Lemma swallows_failure_intro (attempt : M W unit) prefix results :
  respects same_heap attempt ->
  swallows_failure attempt
    (try_catch attempt (fun error => core_warning (prefix ++ error_message error)))
    prefix results.
Proof.
  intros Hheap st.
  assert (Hrun : exists st',
             try_catch attempt (fun error => core_warning (prefix ++ error_message error)) st
             = (inr tt, st')
             /\ heap st' = heap st
             /\ (forall e st1,
                   attempt st = (inl e, st1) ->
                   world st' = world st1 /\ events st' = events st1
                   /\ log st' = log st1 ++ [LogWarning (prefix ++ error_message e)])).
  { unfold try_catch. destruct (attempt st) as [[e|[]] st1] eqn:Hrun.
    - eexists. split; [reflexivity|]. split; [apply (Hheap _ _ _ Hrun)|].
      intros e' st1' [= <- <-]. simpl. auto.
    - eexists. split; [reflexivity|]. split; [apply (Hheap _ _ _ Hrun)|].
      intros e' st1' [=]. }
  destruct Hrun as (st' & Hup & Hh & Hlog). exists st'.
  split; [exact Hup|]. split; [exact Hh|]. split; [exact Hlog|].
  intros obj comparison Hobj. unfold bind. rewrite Hup.
  unfold attach_comparison, assign_prop.
  destruct (heap st' !! results) as [obj'|] eqn:Hobj'; rewrite Hh, Hobj in Hobj';
    [|discriminate].
  injection Hobj' as <-.
  eexists. split; [reflexivity|]. simpl. rewrite Hh. reflexivity.
Qed.

(** C4.  Both uploads catch every failure of their attempt: they return
    to the pipeline without throwing, the warning ["Failed to upload ...
    artifact: <message>"] is the last line logged, the results object of
    the caller is not written to, and the comparison the pipeline
    attaches afterwards is set on that same object. *)
Theorem upload_failure_is_swallowed
    (results : positive) (branchName : jsstring) (flags : option (list jsstring))
    (name : option jsstring) :
  swallows_failure (uploadCoverageResults_try results branchName flags name)
    (uploadCoverageResults results branchName flags name)
    (lit "Failed to upload coverage artifact: ") results
  /\ swallows_failure (uploadResults_try results branchName name)
       (uploadResults results branchName name)
       (lit "Failed to upload test artifact: ") results.
Proof.
  split.
  - apply swallows_failure_intro, uploadCoverageResults_try_same_heap.
  - apply swallows_failure_intro, uploadResults_try_same_heap.
Qed.

End UploadProperties.

(** The artifact store is down: the attempt throws ["network error"],
    the upload returns, warns, and leaves the object as it was. *)
Lemma upload_failure_is_swallowed_witness :
  let p := Mock.platform outage in
  let st := Mock.start sample_heap in
  let attempt := uploadCoverageResults_try 1%positive (lit "main") None None st in
  let st' := (uploadCoverageResults 1%positive (lit "main") None None st).2 in
  attempt.1 = inl (ErrorObj (lit "network error"))
  /\ heap st' !! 1%positive = Some sample_object
  /\ last (log st')
     = Some (LogWarning (lit "Failed to upload coverage artifact: network error")).
Proof.
  cbv zeta. split; [vm_compute; reflexivity|].
  destruct (proj1 (upload_failure_is_swallowed (H := Mock.platform outage)
                     1%positive (lit "main") None None) (Mock.start sample_heap))
    as (st' & Hup & Hheap & Hlog & _).
  rewrite Hup. simpl. split.
  - rewrite Hheap. reflexivity.
  - destruct (uploadCoverageResults_try (H := Mock.platform outage)
                1%positive (lit "main") None None (Mock.start sample_heap))
      as [r st1] eqn:Hattempt.
    assert (Hr : (uploadCoverageResults_try (H := Mock.platform outage)
                    1%positive (lit "main") None None (Mock.start sample_heap)).1
                 = inl (ErrorObj (lit "network error"))) by (vm_compute; reflexivity).
    rewrite Hattempt in Hr. simpl in Hr. subst r. destruct (Hlog _ _ eq_refl) as (_ & _ & ->).
    rewrite last_snoc. reflexivity.
Defined.

(** ** The payload of an upload *)



Lemma new_events_app {W} (st st' : state W) evs :
  events st' = events st ++ evs -> new_events st st' = evs.
Proof. intros Hev. unfold new_events. rewrite Hev. apply drop_app_length. Qed.

(** The events of an upload, read off its final state. *)
Ltac upload_events :=
  match goal with
  | |- context [new_events ?st ?st'] =>
      first
        [ rewrite (new_events_app st st' []) by (simpl; rewrite app_nil_r; reflexivity)
        | rewrite (new_events_app st st' [_]) by reflexivity
        | rewrite (new_events_app st st' [_; _]) by (simpl; rewrite <- app_assoc; reflexivity) ]
  end.


Section UploadPayload.
Context {W : Type} `{Platform W}.



End UploadPayload.


(** ** Retrieval of the base summary *)

Lemma set_spread_from {A} `{EqDecision A} (xs acc : list A) :
  NoDup (acc ++ xs) ->
  fold_left (fun acc x => if decide (x ∈ acc) then acc else acc ++ [x]) xs acc = acc ++ xs.
Proof.
  revert acc. induction xs as [|x xs IH]; intros acc Hnd; simpl.
  - rewrite app_nil_r. reflexivity.
  - destruct (decide (x ∈ acc)) as [Hin|_].
    + apply NoDup_app in Hnd as (_ & Hdisj & _).
      exfalso. apply (Hdisj x Hin), list_elem_of_here.
    + rewrite IH; rewrite <- app_assoc; [reflexivity|exact Hnd].
Qed.

Lemma set_spread_NoDup {A} `{EqDecision A} (xs : list A) : NoDup xs -> set_spread xs = xs.
Proof. intros Hnd. unfold set_spread. apply (set_spread_from xs []), Hnd. Qed.

Section Selection.
Context {W : Type} `{Platform W}.

Lemma find_artifact_Some n artifacts a :
  find_artifact n artifacts = Some a ->
  a ∈ artifacts /\ Artifact.name a = n /\ Artifact.expired a = false.
Proof.
  unfold find_artifact. induction artifacts as [|a' artifacts IH]; simpl; [discriminate|].
  destruct (bool_decide (Artifact.name a' = n) && negb (Artifact.expired a')) eqn:Hok.
  - intros [= <-]. apply andb_true_iff in Hok as [Hn He].
    apply bool_decide_eq_true in Hn. apply negb_true_iff in He.
    split; [apply list_elem_of_here|]. split; assumption.
  - intros Hfind. destruct (IH Hfind) as (Hin & Hn & He).
    split; [apply list_elem_of_further, Hin|]. split; assumption.
Qed.

Lemma find_artifact_None n artifacts :
  find_artifact n artifacts = None <->
  forall a, a ∈ artifacts -> Artifact.name a = n -> Artifact.expired a = true.
Proof.
  unfold find_artifact. induction artifacts as [|a' artifacts IH]; simpl.
  - split; [|reflexivity]. intros _ a Hin. apply elem_of_nil in Hin. contradiction.
  - destruct (bool_decide (Artifact.name a' = n) && negb (Artifact.expired a')) eqn:Hok.
    + split; [discriminate|]. intros Hall. exfalso.
      apply andb_true_iff in Hok as [Hn He].
      apply bool_decide_eq_true in Hn. apply negb_true_iff in He.
      rewrite (Hall a' (list_elem_of_here _ _) Hn) in He. discriminate.
    + rewrite IH. split.
      * intros Hall a Hin Hn. apply elem_of_cons in Hin as [->|Hin]; [|apply Hall; assumption].
        apply andb_false_iff in Hok as [Hne|He].
        -- apply bool_decide_eq_false in Hne. contradiction.
        -- apply negb_false_iff in He. exact He.
      * intros Hall a Hin. apply Hall, list_elem_of_further, Hin.
Qed.

Lemma first_match_Some names artifacts n a :
  first_match names artifacts = Some (n, a) ->
  a ∈ artifacts /\ Artifact.name a = n /\ Artifact.expired a = false
  /\ exists i, names !! i = Some n
       /\ forall j n' a', (j < i)%nat -> names !! j = Some n' -> a' ∈ artifacts ->
                          Artifact.name a' = n' -> Artifact.expired a' = true.
Proof.
  induction names as [|n0 names IH]; simpl; [discriminate|].
  destruct (find_artifact n0 artifacts) as [a0|] eqn:Hfind.
  - intros [= <- <-]. destruct (find_artifact_Some _ _ _ Hfind) as (Hin & Hn & He).
    repeat (split; [assumption|]). exists 0%nat. split; [reflexivity|].
    intros j n' a' Hj. lia.
  - intros Hrest. destruct (IH Hrest) as (Hin & Hn & He & i & Hi & Hbefore).
    repeat (split; [assumption|]). exists (S i). split; [exact Hi|].
    intros [|j] n' a' Hj Hlook Hin' Hn'.
    + injection Hlook as <-. apply (proj1 (find_artifact_None _ _) Hfind a' Hin' Hn').
    + apply (Hbefore j n' a'); [lia|assumption..].
Qed.

Lemma first_match_None names artifacts :
  first_match names artifacts = None <->
  forall a, a ∈ artifacts -> Artifact.name a ∈ names -> Artifact.expired a = true.
Proof.
  induction names as [|n0 names IH]; simpl.
  - split; [|reflexivity]. intros _ a _ Hin. apply elem_of_nil in Hin. contradiction.
  - destruct (find_artifact n0 artifacts) as [a0|] eqn:Hfind.
    + split; [discriminate|]. intros Hall. exfalso.
      destruct (find_artifact_Some _ _ _ Hfind) as (Hin & Hn & He).
      rewrite (Hall a0 Hin) in He; [discriminate|]. rewrite Hn. apply list_elem_of_here.
    + rewrite IH. split.
      * intros Hall a Hin Hn. apply elem_of_cons in Hn as [Hn|Hn]; [|apply Hall; assumption].
        apply (proj1 (find_artifact_None _ _) Hfind a Hin Hn).
      * intros Hall a Hin Hn. apply Hall; [assumption|]. apply list_elem_of_further, Hn.
Qed.

End Selection.

Ltac frame_step ::=
  first
    [ lazymatch goal with |- Frame _ => apply _ end
    | apply respects_ret
    | apply respects_pure_call
    | apply respects_call
    | apply respects_observe
    | apply respects_core_info
    | apply respects_core_warning
    | apply respects_deref
    | apply same_heap_sent
    | apply emitted_sent; solve [simpl; auto]
    | apply respects_try_catch; [..|intros ?]
    | apply respects_bind; [..|intros ?] ].

Section RetrievalFacts.
Context {W : Type} `{Platform W}.
Implicit Types (self : ArtifactManager.t) (st : state W).

Lemma extractAndRead_emitted (P : event -> Prop) file what zipPath extractDir :
  respects (emitted P) (extractAndRead file what zipPath extractDir).
Proof.
  unfold extractAndRead.
  apply respects_try_catch; [apply _| |intros e; repeat frame_step].
  apply respects_bind; [apply _|apply respects_call; apply _|intros _].
  apply respects_bind; [apply _|apply respects_observe; apply _|intros present].
  destruct (negb present); repeat frame_step.
Qed.

Lemma fetch_artifact_emitted (P : event -> Prop) self tmp_prefix extract artifact :
  (forall zipPath tmpDir, respects (emitted P) (extract zipPath tmpDir)) ->
  P (EvDownload (Artifact.id artifact)) ->
  (forall path data, P (EvWriteFile path data)) ->
  respects (emitted P) (fetch_artifact self tmp_prefix extract artifact).
Proof.
  intros Hextract Hdownload Hwrite. unfold fetch_artifact.
  repeat first [ apply Hextract | frame_step ].
Qed.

____

Lines holding the string "branchName" are the answer; copy each one from the listing above.

▸ Your solution
    (results : positive) (branchName : jsstring) (flags : option (list jsstring))
  swallows_failure (uploadCoverageResults_try results branchName flags name)
    (uploadCoverageResults results branchName flags name)
  /\ swallows_failure (uploadResults_try results branchName name)
       (uploadResults results branchName name)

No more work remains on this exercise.